Is this the right forum for this topic?
I am doing the 40k maintenance.
I bought my 40k kit from MJM Autohaus.

Has anyone done this and do you have any feedback to share or to save time/mistakes?
This might be useful to anyone who wants to do this after the warranty expires..
Thanks.

- I changed the cabin filter. No problem.

- I see a video for the air filter.
It looks like a bit of work to access and change. Any comments here?

- Spark plugs (NGK) should not be an issue.

- What oil should I use? I am in the Northeast. My feeling is 5-30 or 5-40.
Any brand in particular?

- Any tricks to changing the oil filter?

- Where is the fuel filter and how do I change it?

Thanks all!

T


----------



## kueckerdj09 (Jun 1, 2011)

The pictures to this are broken, but the instructions are pretty detailed. Wear safety glasses and be ready to clean up gasoline if you recently drove your car :beer:

http://www.golfmkv.net/blog/archives/10#


----------



## tpink (Nov 11, 2012)

*Thanks!*

That gets me started...


----------



## HelloMyNameIs (Aug 2, 2011)

For the oil, draining the filter housing does not require any special tools as a lot of sources state. Just use a small screw driver to push the orange nipple inside the housing up and to the side -- really simple and not messy if you're quick about it. And be real careful tightening it back up. It's plastic and has been know to crack with too much torque.

The air filter is not hard at all. The filter is underneath the stock cover, so you'll need a pair of pliers and a screw driver to unhook the intake tubes (one by the grill and the other from the maf to throttle body). The cover is held by little rubber grommets so don't be afraid to yank it. It wont break.


----------



## dhenry (Feb 10, 2009)

the oil that i prefer to use is Liqui Moly 5w -40 changed every 5k-7.5k

the spark plugs get NGK laser platinum which come pregapped to .040 double check
the oil filter: stick with the brand name MANN or oem. make sure that you put some oil on the rubber gasket before you re install the filter housing to make sure you have a complete seal.
also put some fresh oil in the filter housing that way you do not starve your motor of oil when you start it up.

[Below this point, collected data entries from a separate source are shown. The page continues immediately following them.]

Lemma checks_local_lifetime : checks 60 local_lifetime.
Proof. eapply checks_weaken; [unfold local_lifetime; count_checks|lia]. Qed.
Lemma checks_raw_new_delete : checks 60 raw_new_delete.
Proof. eapply checks_weaken; [unfold raw_new_delete, heap_alloc, poke, peek, heap_release; count_checks|lia]. Qed.
Lemma checks_shared_ptr_case : checks 60 shared_ptr_case.
Proof. eapply checks_weaken; [unfold shared_ptr_case; cbv zeta; count_checks|lia]. Qed.
Lemma checks_shared_ptr_edge_cases : checks 60 shared_ptr_edge_cases.
Proof. eapply checks_weaken; [unfold shared_ptr_edge_cases; cbv zeta; count_checks|lia]. Qed.
Lemma checks_atexit_registration : checks 60 atexit_registration.
Proof. eapply checks_weaken; [unfold atexit_registration, atexit; count_checks|lia]. Qed.
Lemma checks_static_slot_case : checks 60 static_slot_case.
Proof. eapply checks_weaken; [unfold static_slot_case; cbv zeta; count_checks|lia]. Qed.
Lemma checks_static_array_case : checks 60 static_array_case.
Proof. eapply checks_weaken; [unfold static_array_case, emplace_, emplace_at_, erase_, clear_, array_ctor, array_dtors; cbv zeta; count_checks|lia]. Qed.
Lemma checks_static_array_edge_cases : checks 60 static_array_edge_cases.
Proof. eapply checks_weaken; [unfold static_array_edge_cases, emplace_, emplace_at_, erase_, clear_, array_ctor, array_dtors; cbv zeta; count_checks|lia]. Qed.
Lemma checks_bitmap_case : checks 60 bitmap_case.
Proof. eapply checks_weaken; [unfold bitmap_case; cbv zeta; count_checks|lia]. Qed.
Lemma checks_bitmap_edge_cases : checks 60 bitmap_edge_cases.
Proof. eapply checks_weaken; [unfold bitmap_edge_cases; cbv zeta; count_checks|lia]. Qed.
Lemma checks_align_helpers : checks 60 align_helpers.
Proof. eapply checks_weaken; [unfold align_helpers; count_checks|lia]. Qed.
Lemma checks_core_stack_anchor : checks 60 core_stack_anchor.
Proof. eapply checks_weaken; [unfold core_stack_anchor, heap_palign, poke, peek, heap_release; cbv zeta; count_checks|lia]. Qed.
Lemma checks_isr_wrapper_metadata : checks 60 isr_wrapper_metadata.
Proof. eapply checks_weaken; [unfold isr_wrapper_metadata; cbv zeta; count_checks|lia]. Qed.
Lemma checks_atomic_primitives : checks 60 atomic_primitives.
Proof. eapply checks_weaken; [unfold atomic_primitives; cbv zeta; count_checks|lia]. Qed.
Lemma checks_spinlock_basic : checks 60 spinlock_basic.
Proof. eapply checks_weaken; [unfold spinlock_basic; cbv zeta; count_checks|lia]. Qed.
Lemma checks_heap_reuse_and_alignment : checks 60 heap_reuse_and_alignment.
Proof. eapply checks_weaken; [unfold heap_reuse_and_alignment, heap_alloc, heap_palign, poke, peek, heap_release; count_checks|lia]. Qed.
Lemma checks_heap_coalesce : checks 60 heap_coalesce.
Proof. eapply checks_weaken; [unfold heap_coalesce, heap_alloc, heap_release; count_checks|lia]. Qed.
Lemma checks_atexit_callback : checks 60 atexit_callback.
Proof. eapply checks_weaken; [unfold atexit_callback; count_checks|lia]. Qed.
#[export] Hint Resolve checks_local_lifetime checks_raw_new_delete checks_shared_ptr_case checks_shared_ptr_edge_cases
  checks_atexit_registration checks_static_slot_case checks_static_array_case checks_static_array_edge_cases checks_bitmap_case
  checks_bitmap_edge_cases checks_align_helpers checks_core_stack_anchor checks_isr_wrapper_metadata checks_atomic_primitives
  checks_spinlock_basic checks_heap_reuse_and_alignment checks_heap_coalesce checks_atexit_callback : ktest.
#[local] Transparent mbind mret ask lift on_state on_heap EXPECT ASSERT calls new_probe get_ use_count_ register scoped change
  Atomic.fetch_add Atomic.fetch_sub Atomic.exchange Atomic.compare_exchange_strong Lock.try_lock.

you can buy both the liqui moly oil and ngk sparkplugs at your nearest napa auto parts.

for the fuel filter here are some tips:

The back two are relatively easy to do, as their release buttons face outward to clear area for reasonable access. 
The trick is to recognize the release button,press it in a tiny bit, and then pull straight off.
Be ready for fuel to escape 


arrows in pictures point to release buttons


















The other one has the release button on the opposite side.
I had great difficulty removing that one.
Ended up pushing the best I could on the release button with my finger, 
while gently twisting a screwdriver blade in the gap to push it free.
You do not want to break these connectors, that repair is much more work and cost.


----------



## tpink (Nov 11, 2012)

*Awesome!*

The pics and tips help.
Will probably save me an hour underneath the car!

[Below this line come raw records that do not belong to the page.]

(** X10. When [createLinearGradient] returns [undefined] or [null], the
    call throws at the first [addColorStop], with the engine's exception:
    the second stop, the fill-style assignment and [fillRect] are never
    sent. *)
Theorem nullish_gradient_throws (w w1 : W) (ctx g : value) :
  rejects_nullish respond →
  respond w (create_gradient ctx) = (w1, Returned g) →
  nullish g = true →
  ∃ w2 e,
    call ctx w =
      Result [(create_gradient ctx, Returned g); (stop_red g, Thrown e)] w2 (Abrupt e).
Proof.
  intros R E Hn.
  destruct (R w1 g "addColorStop" [VNum 0; VStr "red"] Hn) as (w2 & e & E2).
  exists w2, e. unfold create_gradient in E. cbn. rewrite E. cbn. by rewrite E2.
Qed.

End Edges.

(** ** Gradients as the context keeps them *)

Section Gradients.

Context {W : Type} (respond : W → request → W * reply).
Context (stops : W → value → list (value * value)) (ok : W → Prop).

Local Abbreviation call ctx w := (run respond (color_gradient ctx) w).

(** One answered call on a host that keeps gradients: the gradient is new,
    ends with the two stops, and no other object's stops move. *)
Lemma call_builds_gradient (w : W) (ctx : value) :
  gradient_store respond stops ok →
  ok w →
  answered (trace (call ctx w)) = true →
  ∃ g, hands_out ctx g (trace (call ctx w)) ∧
       stops w g = [] ∧
       stops (final (call ctx w)) g = [(VNum 0, VStr "red"); (VNum 1, VStr "black")] ∧
       ok (final (call ctx w)) ∧
       ∀ x, x ≠ g → stops (final (call ctx w)) x = stops w x.
Proof.
  intros G Hok H. destruct (color_gradient_steps respond w ctx H)
    as (g & u1 & u2 & u3 & u4 & w1 & w2 & w3 & w4 & w5
        & H1 & H2 & H3 & H4 & H5 & ->).
  unfold create_gradient, stop_red, stop_black, set_fill_style, fill_rect in *.
  pose proof (ok_kept _ _ _ G _ _ _ _ Hok H1) as Hok1.
  pose proof (ok_kept _ _ _ G _ _ _ _ Hok1 H2) as Hok2.
  pose proof (ok_kept _ _ _ G _ _ _ _ Hok2 H3) as Hok3.
  pose proof (ok_kept _ _ _ G _ _ _ _ Hok3 H4) as Hok4.
  pose proof (ok_kept _ _ _ G _ _ _ _ Hok4 H5) as Hok5.
  destruct (create_fresh _ _ _ G _ _ _ _ _ Hok H1) as [Hnew Hnone].
  exists g. cbn. repeat split; try done.
  - rewrite (fill_keeps_stops _ _ _ G _ _ _ _ _ g Hok4 H5).
    rewrite (assign_keeps_stops _ _ _ G _ _ _ _ _ _ g Hok3 H4).
    rewrite (add_stop_appends _ _ _ G _ _ _ _ _ _ Hok2 H3).
    rewrite (add_stop_appends _ _ _ G _ _ _ _ _ _ Hok1 H2).
    by rewrite Hnone.
  - intros x Hx.
    rewrite (fill_keeps_stops _ _ _ G _ _ _ _ _ x Hok4 H5).
    rewrite (assign_keeps_stops _ _ _ G _ _ _ _ _ _ x Hok3 H4).
    rewrite (add_stop_frame _ _ _ G _ _ _ _ _ x Hok2 H3 Hx).
    rewrite (add_stop_frame _ _ _ G _ _ _ _ _ x Hok1 H2 Hx).
    apply (create_frame _ _ _ G _ _ _ _ _ x Hok H1). congruence.
Qed.

(** X5. On a host that keeps gradients as the canvas interface describes
    and answers the call, the gradient handed out carries in the final
    world exactly the stops (0, "red") and (1, "black"), in that order,
    and the stops of every other object are as they were. *)
Theorem gradient_has_two_stops (w : W) (ctx : value) :
  gradient_store respond stops ok →
  ok w →
  answered (trace (call ctx w)) = true →
  ∃ g, hands_out ctx g (trace (call ctx w)) ∧
       stops (final (call ctx w)) g = [(VNum 0, VStr "red"); (VNum 1, VStr "black")] ∧
       ∀ x, x ≠ g → stops (final (call ctx w)) x = stops w x.
Proof.
  intros G Hok H.
  destruct (call_builds_gradient w ctx G Hok H) as (g & ? & _ & ? & _ & ?).
  by exists g.
Qed.

(** X6. On such a host, two answered calls in a row build two different
    gradient objects, and after the second call each of the two carries
    exactly the two stops: the second call adds nothing to the first
    call's gradient. *)
Theorem two_calls_two_gradients (w : W) (ctx : value) :
  gradient_store respond stops ok →
  ok w →
  answered (trace (run respond (color_gradient_twice ctx) w)) = true →
  ∃ g1 g2,
    hands_out ctx g1 (trace (call ctx w)) ∧
    hands_out ctx g2 (trace (call ctx (final (call ctx w)))) ∧
    g1 ≠ g2 ∧
    stops (final (run respond (color_gradient_twice ctx) w)) g1 =
      [(VNum 0, VStr "red"); (VNum 1, VStr "black")] ∧
    stops (final (run respond (color_gradient_twice ctx) w)) g2 =
      [(VNum 0, VStr "red"); (VNum 1, VStr "black")].
Proof.
  intros G Hok. unfold color_gradient_twice. rewrite run_bind. cbn zeta.
  destruct (outcome (call ctx w)) as [r | e] eqn:Hout; cbn [trace final].
  - unfold answered. rewrite forallb_app, andb_true_iff. intros [H1 H2].
    destruct (call_builds_gradient w ctx G Hok H1) as (g1 & Hg1 & _ & Hs1 & Hok1 & _).
    destruct (call_builds_gradient _ ctx G Hok1 H2) as (g2 & Hg2 & Hnew & Hs2 & _ & Hfr).
    assert (Hne : g1 ≠ g2) by (intros ->; rewrite Hs1 in Hnew; discriminate).
    exists g1, g2. repeat split; try done.
    by rewrite (Hfr g1 Hne).
  - intros H. apply normal_iff_answered in H as [a Ha]. congruence.
Qed.

End Gradients.

Section Repeated.

Context {W : Type} (respond : W → request → W * reply).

Is jacking up the car easy? I have a floor jack and plan to place the flat disc under the RR wheel jack point provided in the VW maintenance manual. I don't want to crush anything...


----------



## A.k.A Funky Chicken (Oct 11, 2011)

little tip... the engine cover will come off a little easier if the engine is warm.. the little rubber pieces get a little softer when its warm


----------



## chaos12 (Aug 10, 2013)

*Great*

This was very helpful the only post of its kind with PICTURES! Made the replacement on my 2006 go well. To bad the jacking point is right where you want to be to get at the filter! the previous owner had no honest idea when it was done last so i decided to get at it. Good thing, 
the old one my have been the factory one (it had rust) so glad I got this taken care of thanks again!

The one closest to the drivers side of the car was hard for me too. There is really no space to get at it. I took the old one out of the black plastic bracket after I got the rear two fuel lines off so it was just hanging on the front fuel line. Made it easy to get that front clip depressed and yank the whole works off. :thumbup:


----------